Lemma validate_alpn_ok before id : validate_alpn_id before id = Ok tt ↔ 1 ≤ blen id ≤ 255.
Proof.
  unfold validate_alpn_id. rewrite seq_ok, !bail_if_ok, bool_decide_eq_false, Z.ltb_ge.
  unfold blen. destruct id; cbn [length].
  - split; [by intros []|lia].
  - split; [intros [_ ?]; lia|split; [done|lia]].
Qed.

Section Facts.
Context (filter_ok is_file : bytes → bool).
#[local] Abbreviation validate := (validate filter_ok is_file).

Definition valid_level (level : bytes) : Prop :=
  if existsb filter_syntax level then filter_ok level = true
  else ∃ l, l ∈ LOG_LEVELS ∧ eq_ignore_ascii_case level l = true.

Lemma validate_level_ok level : validate_log_level filter_ok level = Ok tt ↔ valid_level level.
Proof.
  unfold validate_log_level, valid_level. case_match; rewrite bail_if_ok, negb_false_iff; [done|].
  rewrite existsb_exists. by setoid_rewrite list_elem_of_In.
Qed.

Record valid_config (c : Config) : Prop := {
  valid_log : valid_level (level (log c));
  valid_alpn : alpn (server c) ≠ [] ∧ Forall (λ id, 1 ≤ blen id ≤ 255) (alpn (server c));
  valid_grace : shutdown_grace (server c) ≤ 3600;
  valid_ranges : valid_limits (limits c);
  valid_users : Forall valid_user (users c) ∧ NoDup (map username (users c));
  valid_ports : 0 ∉ denied_ports (security c);
  valid_sni : Forall dns_name (expected_sni (security c));
  valid_files : is_file (cert (server c)) = true ∧ is_file (key (server c)) = true;
}.

Lemma validate_ok c : typed c → validate c = Ok tt ↔ valid_config c.
Proof.
  intros Ht. unfold Config.validate.
  rewrite !seq_ok, validate_level_ok, (validate_limits_ok c Ht), validate_users_ok, !bail_if_ok,
    bool_decide_eq_false, Z.ltb_ge, !negb_false_iff.
  rewrite (check_each_forall _ _ _ validate_alpn_ok).
  rewrite (check_each_forall _ _ _ (λ before, validate_sni_ok (length before))).
  unfold MAX_SHUTDOWN_GRACE, MAX_IDLE_TIMEOUT_CEILING.
  assert (match position (λ port, port =? 0) (denied_ports (security c)) with
          | Some i => Err (DeniedPortZero i) | None => Ok tt end = Ok tt ↔
          0 ∉ denied_ports (security c)) as ->.
  { destruct (position _ _) eqn:E.
    - split; [done|]. intros Hn. exfalso. rewrite (proj2 (position_nowhere _ _)) in E; [done|].
      intros x Hx. apply Z.eqb_neq. by intros ->.
    - rewrite position_nowhere in E. split; [|done]. intros _ H0. by specialize (E 0 H0). }
  split; [by intros (? & ? & ? & ? & ? & ? & ? & ? & ? & ?)|].
  intros [? [] ? ? [] ? ? []]. split_and!; done.
Qed.

(** ** Users *)

Lemma same_name_same_user (l : list User) u u' :
  NoDup (map username l) → u ∈ l → u' ∈ l → username u = username u' → u = u'.
Proof.
  induction l as [|x l IH]; [set_solver|]. cbn [map]. rewrite NoDup_cons, !elem_of_cons.
  intros [Hx Hn] [->|Hu] [->|Hu'] Heq; [done| | |by apply IH].
  - destruct Hx. rewrite Heq. apply list_elem_of_fmap. eauto.
  - destruct Hx. rewrite <- Heq. apply list_elem_of_fmap. eauto.
Qed.

Lemma is_configured_user (l : list User) u : u ∈ l → is_configured (auth_new l) (username u) = true.
Proof.
  assert (∀ acc, foldl (λ configured user, configured || bool_decide (username user = username u)) acc l =
                 acc || existsb (λ user, bool_decide (username user = username u)) l) as H.
  { induction l as [|x l IH]; intros acc; cbn [foldl existsb]; [by rewrite orb_false_r|].
    by rewrite IH, orb_assoc. }
  intros Hu. unfold is_configured, auth_new. rewrite H. cbn [orb]. apply existsb_exists.
  exists u. split; [by apply list_elem_of_In|by apply bool_decide_eq_true].
Qed.

Lemma bounded_bytes_short name :
  valid_utf8 name = true → (length name ≤ MAX_TOKEN)%nat → bounded_bytes name = name.
Proof.
  intros Hv Hl. unfold bounded_bytes. rewrite (proj2 (Nat.leb_le _ _) Hl). by apply lossy_valid.
Qed.

Lemma verify_none (l : list User) n p : mkUser n p ∉ l → verify l n p = None.
Proof.
  intros Hn. destruct (verify l n p) as [u|] eqn:E; [|done].
  apply verify_spec in E as [_ Hin]. contradiction.
Qed.

Lemma check_presented (l : list User) v n p :
  presents v n p → check l v = ok_or (verify l n p) (Rejected (bounded_bytes n)).
Proof.
  intros (token & Hv & Ht & Hd & Hn). unfold check, to_str, from_utf8. rewrite Hv. cbn [ok_or result_bind].
  rewrite Ht. cbn [result_bind]. rewrite Hd. cbn [ok_or result_bind].
  by rewrite split_at_byte_app by done.
Qed.

(** ** Host names *)

Lemma split_final x a : ∃ init, init ≠ [] ∧ split x (a ++ [x]) = init ++ [[]].
Proof.
  induction a as [|y a (init & Hi & IH)]; cbn [app split].
  { exists [[]]. split; [done|]. by rewrite bool_decide_eq_true_2. }
  case_bool_decide.
  - exists ([] :: init). split; [done|]. by rewrite IH.
  - destruct init as [|p init]; [done|]. rewrite IH. cbn [app]. exists ((y :: p) :: init). done.
Qed.

Lemma root_relative_plain l : last l ≠ Some DOT → root_relative l = l.
Proof. unfold root_relative. change DOT with Byte.x2e. intros H. repeat case_match; congruence. Qed.

Lemma labels_no_final_dot l : Forall (λ label, label ≠ []) (split DOT l) → last l ≠ Some DOT.
Proof.
  intros Hl (l' & ->)%last_Some. destruct (split_final DOT l') as (init & _ & Heq).
  rewrite Heq in Hl. apply Forall_app in Hl as [_ Hl]. rewrite Forall_singleton in Hl. by apply Hl.
Qed.

Lemma lowercase_dot x : to_ascii_lowercase x = DOT → x = DOT.
Proof. by destruct x. Qed.

(** ** Properties *)

(** C19: validation accepts exactly the well-formed configurations: a log level or a
    filter; ALPN identifiers that fit their length byte; every timeout in its range
    and a keep-alive below half the idle timeout; MTUs QUIC can start at; users with
    distinct names free of colons that fit a log token; no port zero; and host names
    a ClientHello can carry. *)
Theorem validate_exact c : typed c → validate c = Ok tt ↔ valid_config c.
Proof. apply validate_ok. Qed.

(** The users of a validated configuration are told apart. Each has one password:
    a request that presents the name passes with it and is refused with any other; the
    refusal is counted under that very name, and authenticating as the user then
    leaves the counts as if the failure had not been. *)
Theorem validated_users c u v pass failures :
  typed c → validate c = Ok tt → u ∈ users c → presents v (username u) pass →
  check (auth_new (users c)) v =
    (if bool_decide (pass = password u) then Ok (username u) else Err (Rejected (username u))) ∧
  forgive (Some (username u)) (count_failure (auth_new (users c)) (Some (username u)) failures) =
    forgive (Some (username u)) failures.
Proof.
  intros Ht Hok Hu Hp. apply validate_ok in Hok as []; [|done].
  destruct valid_users0 as [Hall Hnd]. rewrite Forall_forall in Hall. destruct (Hall u Hu) as (_ & _ & Hlen & _).
  pose proof (typed_names c Ht) as Hutf. rewrite Forall_forall in Hutf. split.
  - unfold auth_new. rewrite (check_presented _ _ _ _ Hp).
    rewrite bounded_bytes_short by (by auto || (unfold MAX_TOKEN; lia)). case_bool_decide as Hpass.
    + subst. rewrite (proj2 (verify_spec _ _ _ (username u))); [done|]. by destruct u.
    + rewrite verify_none; [done|]. intros Hin.
      apply Hpass. change (password (mkUser (username u) pass) = password u). f_equal.
      by apply (same_name_same_user (users c)).
  - unfold count_failure. rewrite is_configured_user by done. unfold forgive. cbn [configured unconfigured].
    f_equal. apply delete_insert_eq.
Qed.

(** Every host name of a validated configuration can be asked for: written without
    its final dot it is ASCII, short enough for a ClientHello, carries no final dot
    of its own, and the gate set up with the configuration lets it through in any
    mix of cases. *)
Theorem validated_names_reachable c name asked :
  typed c → validate c = Ok tt → name ∈ expected_sni (security c) →
  eq_ignore_ascii_case asked (root_relative name) = true →
  accepts (names_new (expected_sni (security c))) asked = true ∧
  root_relative (root_relative name) = root_relative name ∧
  Forall (λ x, u8 x < 128) (root_relative name) ∧ 1 ≤ blen (root_relative name) ≤ 253.
Proof.
  intros Ht Hok Hin Heq. apply validate_ok in Hok as []; [|done].
  rewrite Forall_forall in valid_sni0. destruct (valid_sni0 name Hin) as (Hlen & Hbytes & Hlabels & _).
  apply labels_no_final_dot in Hlabels. apply bool_decide_eq_true in Heq. split_and!; [|by apply root_relative_plain| |lia|lia].
  - apply accepts_exact. exists name. split; [done|]. unfold normalise. rewrite (root_relative_plain asked); [done|].
    intros Hlast. apply Hlabels. apply (f_equal last) in Heq.
    assert (∀ l, last (map to_ascii_lowercase l) = to_ascii_lowercase <$> last l) as Hmap
      by (intros l; apply fmap_last).
    rewrite !Hmap, Hlast in Heq. cbn in Heq.
    destruct (last (root_relative name)) as [x|]; [|done]. injection Heq as Heq.
    f_equal. by apply lowercase_dot.
  - eapply Forall_impl; [exact Hbytes|]. intros x Hx. by apply host_byte_plain.
Qed.

(** ** A configuration without warnings *)

Lemma warn_if_nil b w : warn_if b w = [] ↔ b = false.
Proof. destruct b; cbn; naive_solver. Qed.

Lemma indices_from_nil {A} (p : A → bool) i l : indices_from p i l = [] ↔ ∀ x, x ∈ l → p x = false.
Proof.
  revert i. induction l as [|y l IH]; intros i; cbn [indices_from]; [set_solver|].
  destruct (p y) eqn:Ey; cbn [app].
  - split; [done|]. intros H. specialize (H y). rewrite Ey in H. discriminate H. by left.
  - rewrite IH. set_solver.
Qed.

Lemma app_nil_iff {A} (l1 l2 : list A) : l1 ++ l2 = [] ↔ l1 = [] ∧ l2 = [].
Proof. apply app_nil. Qed.

Section Quiet.
Context {Cert : Type} (load_certs : bytes → option (list Cert))
  (names_not_covered : Cert → list bytes → list bytes).

(** C7: a configuration that validates and draws no warning protects. Nobody passes
    without the password of a configured user, which is not the one published with
    the source; no address of a private or special-purpose network can be dialled,
    however it is spelled; and the bounds on guesses, on unanswered packets, on
    connections and on the time to reach a target are all in force. *)
Theorem quiet_config_protects c :
  typed c → validate c = Ok tt → warnings load_certs names_not_covered c = [] →
  let s := settings_of c in
  (∀ fields user, authenticate (auth_new (cfg_users s)) fields = Ok user →
     ∃ u v, user = Some (username u) ∧ u ∈ users c ∧ v ∈ credentials fields ∧
       presents v (username u) (password u) ∧ password u ≠ EXAMPLE_PLACEHOLDER_PASSWORD) ∧
  (∀ ip, allows_address (cfg_policy s) ip = true → registry_allows (mkPolicy false []) ip = true) ∧
  0 < cfg_max_auth_failures s ≤ u32_max ∧ 0 < cfg_unanswered_packet_budget s ≤ u32_max ∧
  0 < max_connections (limits c) ∧
  ∃ b, cfg_connect_timeout s = Some b ∧ 0 < b ≤ from_secs 3600.
Proof.
  intros Ht Hok Hw. apply validate_ok in Hok; [|done]. unfold warnings in Hw. cbv zeta in Hw.
  rewrite !app_nil_iff, !warn_if_nil, andb_false_iff, !negb_false_iff, !Z.eqb_neq, !bool_decide_eq_false,
    !bool_decide_eq_true, indices_from_nil in Hw.
  destruct Hw as (Husers & Hplace & _ & _ & _ & Hprivate & _ & Hconns & Hguess & _ & _ & _ & _ & Hbudget & Hconnect).
  destruct Ht. unfold is_uint, u32_max in *. cbv zeta. cbn [settings_of cfg_users cfg_policy
    cfg_max_auth_failures cfg_unanswered_packet_budget cfg_connect_timeout].
  split_and!; try lia; [| |destruct Hguess; [lia|done]|].
  - intros fields user. unfold authenticate, is_disabled, auth_new.
    rewrite bool_decide_eq_false_2 by done. pose proof (try_values_spec (users c) (credentials fields) None) as Hv.
    intros Heq. rewrite Heq in Hv. destruct user as [n|]; [|done].
    destruct Hv as (pre & v & post & Hcred & Hcheck & _). apply check_spec in Hcheck as (pass & Hp & Hin).
    exists (mkUser n pass), v. split_and!; [done|done|rewrite Hcred; set_solver|done|].
    specialize (Hplace _ Hin). by apply bool_decide_eq_false in Hplace.
  - intros ip. rewrite allows_registry. unfold registry_allows, policy_new. by rewrite Hprivate.
  - unfold connect_timeout_duration. rewrite (proj2 (Z.eqb_neq _ _) Hconnect). eexists. split; [done|].
    pose proof (valid_connect _ (valid_ranges _ Hok)). unfold from_secs. lia.
Qed.
End Quiet.
End Facts.

(** ** Witnesses *)

#[local] Definition example_config : Config :=
  {| server := {| listen := mkSocketAddr (V4 (mk4 (as_u8 0) (as_u8 0) (as_u8 0) (as_u8 0))) 443;
                  cert := lit "cert.pem"; key := lit "key.pem"; alpn := default_alpn;
                  shutdown_grace := default_shutdown_grace |};
     users := [mkUser (lit "user1") (lit "pa:ss"); mkUser (lit "user2") (lit "word")];
     limits := limits_default;
     security := mkSecurity false DEFAULT_DENIED_PORTS DEFAULT_UNANSWERED_PACKET_BUDGET
                   DEFAULT_MAX_AUTH_FAILURES [lit "Proxy.example.org."];
     log := log_default |}.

□ □ □ □

TASK DESCRIPTION:
Go over the listing above and say how many lines contain the word "ClientHello". Please give the number only.

RESULT OF THIS EXERCISE:
2